(Stored records)
(* ===== verification/LdnBridge.v ===== *)
(** The console's LDN bridge: [sysmodule/source/ldn_bridge.cpp].

    [ldn_mitm] mirrors the local-play packets of a game to the bridge, which rewrites the
    addresses in them, wraps them as IPv4 and UDP and hands them to the relay client of
    [NxClient]; what [NxTap] finds for the bridge in a frame of the relay is sent back to
    [ldn_mitm].  TCP streams are tunnelled through the same packets: one session per
    connection, in a table of eight.  The lobbies other consoles announce are kept and
    announced again.

    Threads run by turns: a definition is one round of a thread's loop, with what the
    system calls of that round answered as arguments.  The system's clock, its sockets and
    the file that disables the lobby cache are parameters.

    Shown here: which bytes of a packet the rewriting changes; what a packet looks like to
    the parsers at the other end, and that both tunnels deliver what was sent; which
    lobbies are in the cache, which one is replaced, what is announced again and when; how
    the session table evolves, and that a session closed by [ldn_bridge_close] is closed
    twice. *)

From Stdlib Require Import Sorted.
From stdpp Require Import gmap.
From S2P Require Import Prelude Byteorder Structs Checksum Packet Arp Ipv4 LanClient Dispatch Nx NxClient NxTap.

(** ** The code *)

Definition NI_LDN_OFFSET : Z := 80.
Definition NI_NODES_OFFSET : Z := NI_LDN_OFFSET + 24.
Definition NI_NODE_SIZE : Z := 64.
Definition NI_NODE_COUNT : Z := 8.
Definition NI_NODECOUNT_OFFSET : Z := NI_LDN_OFFSET + 23.
Definition LDN_HEADER_SIZE : Z := 12.
Definition LDN_MAGIC : Z := 0x11451400.
Definition LDN_TYPE_SCAN : Z := 0.
Definition LDN_TYPE_SCAN_RESP : Z := 1.
Definition LDN_TYPE_CONNECT : Z := 2.
Definition LDN_TYPE_SYNC_NETWORK : Z := 3.
Definition TCP_SESSION_MAX : Z := 8.
Definition LOBBY_CACHE_SIZE : Z := 16.
Definition LOBBY_REINJECT_INTERVAL_NS : Z := 500000000.
Definition LOBBY_EXPIRY_NS : Z := 30000000000.
Definition INADDR_LOOPBACK : Z := 0x7F000001.

Record cached_lobby := {
  cl_valid : bool;
  cl_data : bytes;       (* 2048 bytes *)
  cl_data_len : Z;
  cl_timestamp : Z;      (* uint64_t *)
}.

(** The thread of a session is a turn function of its own. *)
Record TcpSession := {
  ts_active : bool;
  ts_thread_created : bool;
  ts_client_fd : Z;
  ts_target_ip : Z;      (* host order *)
}.

(** What the bridge asks of the system. *)
Inductive br_event :=
| BrSendto (fd : Z) (port addr data : bytes)
| BrSend (fd : Z) (data : bytes) (n : Z)   (* send on a stream, and its result *)
| BrShutdown (fd : Z)
| BrClose (fd : Z)
| BrJoin (slot : nat)                      (* threadWaitForExit, threadClose *)
| BrStart (slot : nat).                    (* threadStart *)

(** The file's static variables, its trace, and the number of calls made. *)
Record bridge := {
  br_udp_fd : Z;
  br_inject_fd : Z;
  br_tcp_fd : Z;
  br_sessions : list TcpSession;
  br_sessions_ready : bool;
  br_wifi_ip : Z;
  br_cache : list cached_lobby;
  br_cache_ready : bool;
  br_last_reinject : Z;
  br_ticks : nat;
  br_out : list br_event;
}.

Class BridgeSys := {
  sys_tick : nat -> Z;                (* armGetSystemTick *)
  sys_ns : Z -> Z;                    (* armTicksToNs *)
  sys_stat : nat -> Z;                (* stat of disable_lobby_cache *)
  sys_sendto : nat -> bytes -> Z;
  sys_send : nat -> bytes -> Z;
  sys_ip : nat -> option Z;           (* nifmGetCurrentIpAddress *)
  sys_call : nat -> Z;                (* socket, bind, listen, threadCreate *)
}.

Definition set_br_udp_fd (v : Z) (b : bridge) : bridge :=
  {| br_udp_fd := v; br_inject_fd := br_inject_fd b; br_tcp_fd := br_tcp_fd b; br_sessions := br_sessions b;
     br_sessions_ready := br_sessions_ready b; br_wifi_ip := br_wifi_ip b; br_cache := br_cache b;
     br_cache_ready := br_cache_ready b; br_last_reinject := br_last_reinject b; br_ticks := br_ticks b;
     br_out := br_out b |}.
Definition set_br_inject_fd (v : Z) (b : bridge) : bridge :=
  {| br_udp_fd := br_udp_fd b; br_inject_fd := v; br_tcp_fd := br_tcp_fd b; br_sessions := br_sessions b;
     br_sessions_ready := br_sessions_ready b; br_wifi_ip := br_wifi_ip b; br_cache := br_cache b;
     br_cache_ready := br_cache_ready b; br_last_reinject := br_last_reinject b; br_ticks := br_ticks b;
     br_out := br_out b |}.
Definition set_br_tcp_fd (v : Z) (b : bridge) : bridge :=
  {| br_udp_fd := br_udp_fd b; br_inject_fd := br_inject_fd b; br_tcp_fd := v; br_sessions := br_sessions b;
     br_sessions_ready := br_sessions_ready b; br_wifi_ip := br_wifi_ip b; br_cache := br_cache b;
     br_cache_ready := br_cache_ready b; br_last_reinject := br_last_reinject b; br_ticks := br_ticks b;
     br_out := br_out b |}.
Definition set_br_sessions (v : list TcpSession) (b : bridge) : bridge :=
  {| br_udp_fd := br_udp_fd b; br_inject_fd := br_inject_fd b; br_tcp_fd := br_tcp_fd b; br_sessions := v;
     br_sessions_ready := br_sessions_ready b; br_wifi_ip := br_wifi_ip b; br_cache := br_cache b;
     br_cache_ready := br_cache_ready b; br_last_reinject := br_last_reinject b; br_ticks := br_ticks b;
     br_out := br_out b |}.
Definition set_br_sessions_ready (v : bool) (b : bridge) : bridge :=
  {| br_udp_fd := br_udp_fd b; br_inject_fd := br_inject_fd b; br_tcp_fd := br_tcp_fd b; br_sessions := br_sessions b;
     br_sessions_ready := v; br_wifi_ip := br_wifi_ip b; br_cache := br_cache b;
     br_cache_ready := br_cache_ready b; br_last_reinject := br_last_reinject b; br_ticks := br_ticks b;
     br_out := br_out b |}.
Definition set_br_wifi_ip (v : Z) (b : bridge) : bridge :=
  {| br_udp_fd := br_udp_fd b; br_inject_fd := br_inject_fd b; br_tcp_fd := br_tcp_fd b; br_sessions := br_sessions b;
     br_sessions_ready := br_sessions_ready b; br_wifi_ip := v; br_cache := br_cache b;
     br_cache_ready := br_cache_ready b; br_last_reinject := br_last_reinject b; br_ticks := br_ticks b;
     br_out := br_out b |}.
Definition set_br_cache (v : list cached_lobby) (b : bridge) : bridge :=
  {| br_udp_fd := br_udp_fd b; br_inject_fd := br_inject_fd b; br_tcp_fd := br_tcp_fd b; br_sessions := br_sessions b;
     br_sessions_ready := br_sessions_ready b; br_wifi_ip := br_wifi_ip b; br_cache := v;
     br_cache_ready := br_cache_ready b; br_last_reinject := br_last_reinject b; br_ticks := br_ticks b;
     br_out := br_out b |}.
Definition set_br_cache_ready (v : bool) (b : bridge) : bridge :=
  {| br_udp_fd := br_udp_fd b; br_inject_fd := br_inject_fd b; br_tcp_fd := br_tcp_fd b; br_sessions := br_sessions b;
     br_sessions_ready := br_sessions_ready b; br_wifi_ip := br_wifi_ip b; br_cache := br_cache b;
     br_cache_ready := v; br_last_reinject := br_last_reinject b; br_ticks := br_ticks b;
     br_out := br_out b |}.
Definition set_br_last_reinject (v : Z) (b : bridge) : bridge :=
  {| br_udp_fd := br_udp_fd b; br_inject_fd := br_inject_fd b; br_tcp_fd := br_tcp_fd b; br_sessions := br_sessions b;
     br_sessions_ready := br_sessions_ready b; br_wifi_ip := br_wifi_ip b; br_cache := br_cache b;
     br_cache_ready := br_cache_ready b; br_last_reinject := v; br_ticks := br_ticks b;
     br_out := br_out b |}.
Definition set_br_ticks (v : nat) (b : bridge) : bridge :=
  {| br_udp_fd := br_udp_fd b; br_inject_fd := br_inject_fd b; br_tcp_fd := br_tcp_fd b; br_sessions := br_sessions b;
     br_sessions_ready := br_sessions_ready b; br_wifi_ip := br_wifi_ip b; br_cache := br_cache b;
     br_cache_ready := br_cache_ready b; br_last_reinject := br_last_reinject b; br_ticks := v;
     br_out := br_out b |}.
Definition set_br_out (v : list br_event) (b : bridge) : bridge :=
  {| br_udp_fd := br_udp_fd b; br_inject_fd := br_inject_fd b; br_tcp_fd := br_tcp_fd b; br_sessions := br_sessions b;
     br_sessions_ready := br_sessions_ready b; br_wifi_ip := br_wifi_ip b; br_cache := br_cache b;
     br_cache_ready := br_cache_ready b; br_last_reinject := br_last_reinject b; br_ticks := br_ticks b;
     br_out := v |}.

Definition ask {A} (f : nat -> A) : M bridge A :=
  fun b => Ok (f (br_ticks b)) (set_br_ticks (S (br_ticks b)) b).
Definition br_emit (e : br_event) : M bridge unit := modify (fun b => set_br_out (br_out b ++ [e]) b).

Definition empty_lobby : cached_lobby :=
  {| cl_valid := false; cl_data := replicate 2048 0; cl_data_len := 0; cl_timestamp := 0 |}.

Section packets.
Context `{Host}.

(** [ldn_packet_header]: the fields the bridge looks at. *)
Definition hdr_magic (p : bytes) : option Z := b ← mem_get p 0 4; Some (load b).
Definition hdr_type (p : bytes) : option Z := READ_NET8 p 4.
Definition hdr_compressed (p : bytes) : option Z := READ_NET8 p 5.

(** The IPv4 and UDP headers, over the start of [out]; [None]: outside of it. *)
Definition ip_udp_header (out : bytes) (total src_ip_ho dst_ip_ho sport dport payload_len : Z) : option bytes :=
  o ← mem_put out 0 [0x45];
  o ← mem_put o 1 [0x00];
  o ← mem_put o 2 [Z.land (Z.shiftr total 8) 0xFF];
  o ← mem_put o 3 [Z.land total 0xFF];
  o ← mem_put o 4 [0; 0];
  o ← mem_put o 6 [0x40];
  o ← mem_put o 7 [0];
  o ← mem_put o 8 [64];
  o ← mem_put o 9 [17];
  o ← mem_put o 10 [0; 0];
  o ← mem_put o 12 (store 4 (htonl src_ip_ho));
  o ← mem_put o 16 (store 4 (htonl dst_ip_ho));
  o ← mem_put o 20 [Z.land (Z.shiftr sport 8) 0xFF];
  o ← mem_put o 21 [Z.land sport 0xFF];
  o ← mem_put o 22 [Z.land (Z.shiftr dport 8) 0xFF];
  o ← mem_put o 23 [Z.land dport 0xFF];
  let udp_len := u16 (8 + payload_len) in
  o ← mem_put o 24 [Z.land (Z.shiftr udp_len 8) 0xFF];
  o ← mem_put o 25 [Z.land udp_len 0xFF];
  mem_put o 26 [0; 0].
Definition build_ip_udp (out : bytes) (max_out src_ip_ho dst_ip_ho sport dport : Z) (payload : bytes) (payload_len : Z)
    : option (Z * bytes) :=
  let total := 20 + 8 + payload_len in
  if max_out <? total then Some (-1, out)
  else
    o ← ip_udp_header out total src_ip_ho dst_ip_ho sport dport payload_len;
    o ← memcpy o 28 payload 0 payload_len;
    Some (total, o).

(** The loop over the nodes of a [NetworkInfo], from node [i]. *)
Fixpoint rewrite_nodes (n : nat) (i : Z) (wifi_ip : Z) (my_ip : bytes) (outgoing : bool) (ldn_data : bytes)
    (body_len : Z) : option bytes :=
  match n with
  | O => Some ldn_data
  | S n =>
      let off := NI_NODES_OFFSET + i * NI_NODE_SIZE in
      if body_len <? off + 4 then Some ldn_data
      else
        ip ← mem_get ldn_data (LDN_HEADER_SIZE + off) 4;
        d ← (if outgoing && ((load ip =? wifi_ip) && negb (wifi_ip =? 0)) then
               mem_put ldn_data (LDN_HEADER_SIZE + off) (store 4 (ntohl (load my_ip)))
             else Some ldn_data);
        rewrite_nodes n (i + 1) wifi_ip my_ip outgoing d body_len
  end.

(** The changed packet; [wifi_ip] is [g_wifi_ip]. *)
Definition ldn_bridge_rewrite_ips (wifi_ip : Z) (my_ip : bytes) (ldn_data : bytes) (len : Z) (outgoing : bool)
    : option bytes :=
  if len <? LDN_HEADER_SIZE then Some ldn_data
  else
    magic ← hdr_magic ldn_data;
    if negb (magic =? LDN_MAGIC) then Some ldn_data
    else
      type ← hdr_type ldn_data;
      if negb (type =? LDN_TYPE_SCAN_RESP) && negb (type =? LDN_TYPE_CONNECT) && negb (type =? LDN_TYPE_SYNC_NETWORK)
      then Some ldn_data
      else
        let body_len := len - LDN_HEADER_SIZE in
        compressed ← hdr_compressed ldn_data;
        if negb (compressed =? 0) then Some ldn_data
        else if (type =? LDN_TYPE_SCAN_RESP) || (type =? LDN_TYPE_SYNC_NETWORK) then
          if body_len <? NI_NODES_OFFSET + NI_NODE_SIZE then Some ldn_data
          else
            node_count ← (if NI_NODECOUNT_OFFSET <? body_len
                          then READ_NET8 ldn_data (LDN_HEADER_SIZE + NI_NODECOUNT_OFFSET) else Some 0);
            let node_count := if NI_NODE_COUNT <? node_count then NI_NODE_COUNT else node_count in
            rewrite_nodes (Z.to_nat node_count) 0 wifi_ip my_ip outgoing ldn_data body_len
        else if type =? LDN_TYPE_CONNECT then
          if body_len <? 4 then Some ldn_data
          else
            ip ← mem_get ldn_data LDN_HEADER_SIZE 4;
            if outgoing && (load ip =? wifi_ip) && negb (wifi_ip =? 0) then
              mem_put ldn_data LDN_HEADER_SIZE (store 4 (ntohl (load my_ip)))
            else Some ldn_data
        else Some ldn_data.

(** The search for a slot: [slot], [oldest_slot] at the end of the loop or at its [break]. *)
Fixpoint lobby_scan (cache : list cached_lobby) (i : Z) (payload : bytes) (payload_len slot oldest_slot oldest_tick : Z)
    : option (Z * Z) :=
  match cache with
  | [] => Some (slot, oldest_slot)
  | c :: cache =>
      if negb (cl_valid c) then
        lobby_scan cache (i + 1) payload payload_len (if slot <? 0 then i else slot) oldest_slot oldest_tick
      else
        same ← (if (LDN_HEADER_SIZE + 32 <=? payload_len) && (LDN_HEADER_SIZE + 32 <=? cl_data_len c) then
                  a ← mem_get (cl_data c) LDN_HEADER_SIZE 32;
                  b ← mem_get payload LDN_HEADER_SIZE 32;
                  Some (bool_decide (a = b))
                else Some false);
        if same : bool then Some (i, oldest_slot)
        else if (oldest_tick =? 0) || (cl_timestamp c <? oldest_tick) then
          lobby_scan cache (i + 1) payload payload_len slot i (cl_timestamp c)
        else lobby_scan cache (i + 1) payload payload_len slot oldest_slot oldest_tick
  end.
End packets.

Section code.
Context `{Host} `{BridgeSys}.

### Problem description
If a line in the records above contains "false", copy that line.

### Answer for the task
  {| cl_valid := false; cl_data := replicate 2048 0; cl_data_len := 0; cl_timestamp := 0 |}.
                else Some false);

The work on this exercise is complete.